From: Andrea Righi <arighi@nvidia.com>
To: Yury Norov <yury.norov@gmail.com>
Cc: Tejun Heo <tj@kernel.org>, David Vernet <void@manifault.com>,
Changwoo Min <changwoo@igalia.com>,
Ingo Molnar <mingo@redhat.com>,
Peter Zijlstra <peterz@infradead.org>,
Juri Lelli <juri.lelli@redhat.com>,
Vincent Guittot <vincent.guittot@linaro.org>,
Dietmar Eggemann <dietmar.eggemann@arm.com>,
Steven Rostedt <rostedt@goodmis.org>,
Ben Segall <bsegall@google.com>, Mel Gorman <mgorman@suse.de>,
Valentin Schneider <vschneid@redhat.com>,
Ian May <ianm@nvidia.com>,
bpf@vger.kernel.org, linux-kernel@vger.kernel.org
Subject: Re: [PATCH 1/6] mm/numa: Introduce numa_nearest_nodemask()
Date: Mon, 10 Feb 2025 09:28:36 +0100 [thread overview]
Message-ID: <Z6m4tEoiUBNBmIjV@gpd3> (raw)
In-Reply-To: <Z6joYmcjyT8eY32H@thinkpad>
Hi Yury,
On Sun, Feb 09, 2025 at 12:40:15PM -0500, Yury Norov wrote:
> On Fri, Feb 07, 2025 at 09:40:48PM +0100, Andrea Righi wrote:
> > Introduce the new helper numa_nearest_nodemask() to find the closest
> > node, in a specified nodemask and state, from a given starting node.
> >
> > Returns MAX_NUMNODES if no node is found.
> >
> > Cc: Yury Norov <yury.norov@gmail.com>
> > Signed-off-by: Andrea Righi <arighi@nvidia.com>
> > ---
> > include/linux/nodemask_types.h | 6 +++++-
> > include/linux/numa.h | 8 +++++++
> > mm/mempolicy.c | 38 ++++++++++++++++++++++++++++++++++
> > 3 files changed, 51 insertions(+), 1 deletion(-)
> >
> > diff --git a/include/linux/nodemask_types.h b/include/linux/nodemask_types.h
> > index 6b28d97ea6ed0..8d0b7a66c3a49 100644
> > --- a/include/linux/nodemask_types.h
> > +++ b/include/linux/nodemask_types.h
> > @@ -5,6 +5,10 @@
> > #include <linux/bitops.h>
> > #include <linux/numa.h>
> >
> > -typedef struct { DECLARE_BITMAP(bits, MAX_NUMNODES); } nodemask_t;
> > +struct nodemask {
> > + DECLARE_BITMAP(bits, MAX_NUMNODES);
> > +};
> > +
> > +typedef struct nodemask nodemask_t;
> >
> > #endif /* __LINUX_NODEMASK_TYPES_H */
> > diff --git a/include/linux/numa.h b/include/linux/numa.h
> > index 3567e40329ebc..a549b87d1fca5 100644
> > --- a/include/linux/numa.h
> > +++ b/include/linux/numa.h
> > @@ -27,6 +27,8 @@ static inline bool numa_valid_node(int nid)
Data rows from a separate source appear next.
(** What lies between 0 and a positive [c], divided by [c], lies between 0
    and 1. *)
Lemma SFdiv_unit (m1 mc : positive) (e1 ec : Z) (t : spec_float) :
  Zpos m1 = 2 ^ (- e1) -> -53 <= e1 <= 0 ->
  SpecFloat.valid_binary prec emax (S754_finite false m1 e1) = true ->
  SpecFloat.valid_binary prec emax t = true ->
  within mc ec t ->
  within m1 e1 (SF64div t (S754_finite false mc ec)).
Proof.
  intros H1 H1e V1 Vt Ht. destruct (valid_canonical _ _ _ V1) as [C1 B1].
  destruct t as [s|s| |s m e]; try contradiction; [exact I|].
  destruct s; [contradiction|]. destruct Ht as [He Hv].
  unfold SF64div, SFdiv, SFdiv_core_binary. cbn [xorb].
  assert (Hd : Zdigits2 (Zpos m) + e <= Zdigits2 (Zpos mc) + ec).
  { cbn [Zdigits2].
    pose proof (digits2_pos_bounds m) as [Hlo _].
    pose proof (digits2_pos_bounds mc) as [_ Hhi].
    set (d := Zpos (digits2_pos m)) in *. set (dc := Zpos (digits2_pos mc)) in *.
    destruct (Z_lt_le_dec (dc + ec) (d + e)) as [L|L]; [exfalso|assumption].
    assert (Hp : 0 < 2 ^ (ec - e)) by (apply Z.pow_pos_nonneg; lia).
    assert (H2 : Zpos mc * 2 ^ (ec - e) < 2 ^ dc * 2 ^ (ec - e))
      by (apply Z.mul_lt_mono_pos_r; lia).
    rewrite <- Z.pow_add_r in H2 by (unfold dc; lia).
    assert (H3 : 2 ^ (dc + (ec - e)) <= 2 ^ (d - 1)) by (apply Z.pow_le_mono_r; lia).
    lia. }
  set (e' := Z.min _ (e - ec)).
  assert (He' : e' <= e1 /\ e' <= e - ec).
  { unfold e'. rewrite fexp64. lia. }
  set (k := e - ec - e').
  assert (Hk : 0 <= k) by (unfold k; lia).
  assert (Hke : ec - e + k = - e') by (unfold k; lia).
  clearbody k. clearbody e'. clear Hd.
  set (m' := match k with
             | Zpos _ => Z.shiftl (Zpos m) k
             | Z0 => Zpos m
             | Zneg _ => 0
             end).
  assert (Hm' : m' = Zpos m * 2 ^ k).
  { unfold m'. destruct k as [|p|p]; try lia.
    rewrite Z.shiftl_mul_pow2 by lia. reflexivity. }
  clearbody m'.
  pose proof (Z_div_mod m' (Zpos mc) eq_refl) as Hqr.
  destruct (Z.div_eucl m' (Zpos mc)) as [q r]. destruct Hqr as [Eq Hr].
  assert (Hpk : 0 < 2 ^ k) by (apply Z.pow_pos_nonneg; lia).
  assert (Hub : m' <= Zpos mc * 2 ^ (- e')).
  { rewrite Hm', <- Hke, Z.pow_add_r by lia.
    replace (Zpos mc * (2 ^ (ec - e) * 2 ^ k)) with (Zpos mc * 2 ^ (ec - e) * 2 ^ k) by ring.
    apply Z.mul_le_mono_nonneg_r; lia. }
  assert (Hq0 : 0 <= q) by nia.
  assert (Hqle : q <= 2 ^ (- e')) by nia.
  assert (Hb : Zpos m1 * 2 ^ (e1 - e') = 2 ^ (- e')).
  { rewrite H1, <- Z.pow_add_r by lia. f_equal. lia. }
  destruct (Z_lt_le_dec q (2 ^ (- e'))) as [L|L].
  - rewrite <- Hb in L.
    pose proof (binary_round_aux_le false m1 e1 q e' (new_location (Zpos mc) r)
                                    C1 B1 Hq0 (proj1 He') L) as H.
    destruct (binary_round_aux prec emax false q e' (new_location (Zpos mc) r))
      as [s'|s'| |s' m3 e3]; try contradiction; [exact I|].
    destruct H as (-> & H). exact H.
  - assert (Eqq : q = 2 ^ (- e')) by lia.
    assert (Er : r = 0) by nia.
    rewrite Er, new_location_exact, Eqq, <- Hb, binary_round_aux_exact by (assumption || lia).
    split; [lia|]. rewrite Z.sub_diag, Z.pow_0_r. lia.
Qed.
> > #define __initdata_or_meminfo __initdata
> > #endif
> >
> > +struct nodemask;
>
> Numa should include this via linux/nodemask_types.h, or maybe
> nodemask.h.
Hm... nodemask_types.h needs to include numa.h to resolve MAX_NUMNODES,
Maybe we can move numa_nearest_nodemask() to linux/nodemask.h?
>
> > +
> > #ifdef CONFIG_NUMA
> > #include <asm/sparsemem.h>
> >
> > @@ -38,6 +40,7 @@ void __init alloc_offline_node_data(int nid);
> >
> > /* Generic implementation available */
> > int numa_nearest_node(int node, unsigned int state);
> > +int numa_nearest_nodemask(int node, unsigned int state, struct nodemask *mask);
> >
> > #ifndef memory_add_physaddr_to_nid
> > int memory_add_physaddr_to_nid(u64 start);
> > @@ -55,6 +58,11 @@ static inline int numa_nearest_node(int node, unsigned int state)
> > return NUMA_NO_NODE;
> > }
> >
> > +static inline int numa_nearest_nodemask(int node, unsigned int state, struct nodemask *mask)
> > +{
> > + return NUMA_NO_NODE;
> > +}
> > +
> > static inline int memory_add_physaddr_to_nid(u64 start)
> > {
> > return 0;
> > diff --git a/mm/mempolicy.c b/mm/mempolicy.c
> > index 162407fbf2bc7..1cfee509c7229 100644
> > --- a/mm/mempolicy.c
> > +++ b/mm/mempolicy.c
> > @@ -196,6 +196,44 @@ int numa_nearest_node(int node, unsigned int state)
> > }
> > EXPORT_SYMBOL_GPL(numa_nearest_node);
> >
> > +/**
> > + * numa_nearest_nodemask - Find the node in @mask at the nearest distance
> > + * from @node.
> > + *
>
> So, I have a feeling about this whole naming scheme. At first, this
> function (and the existing numa_nearest_node()) searches for something,
> but doesn't begin with find_, search_ or similar. Second, the naming
> of existing numa_nearest_node() doesn't reflect that it searches
> against the state. Should we always include some state for search? If
> so, we can skip mentioning the state, otherwise it should be in the
> name, I guess...
>
> The problem is that I have no idea for better naming, and I have no
> understanding about the future of this functions family. If it's just
> numa_nearest_node() and numa_nearest_nodemask(), I'm OK to go this
> way. If we'll add more flavors similarly to find_bit() family, we
> could probably discuss a naming scheme.
>
> Also, mm/mempolicy.c is a historical place for them, but maybe we need
> to move it somewhere else?
>
> Any thoughts appreciated.
Personally I think adding "find_" to the name would be a bit redundant, as
it seems quite obvious that it's finding the nearest node. It sounds a bit
like the get_something() discussion and we can just use something().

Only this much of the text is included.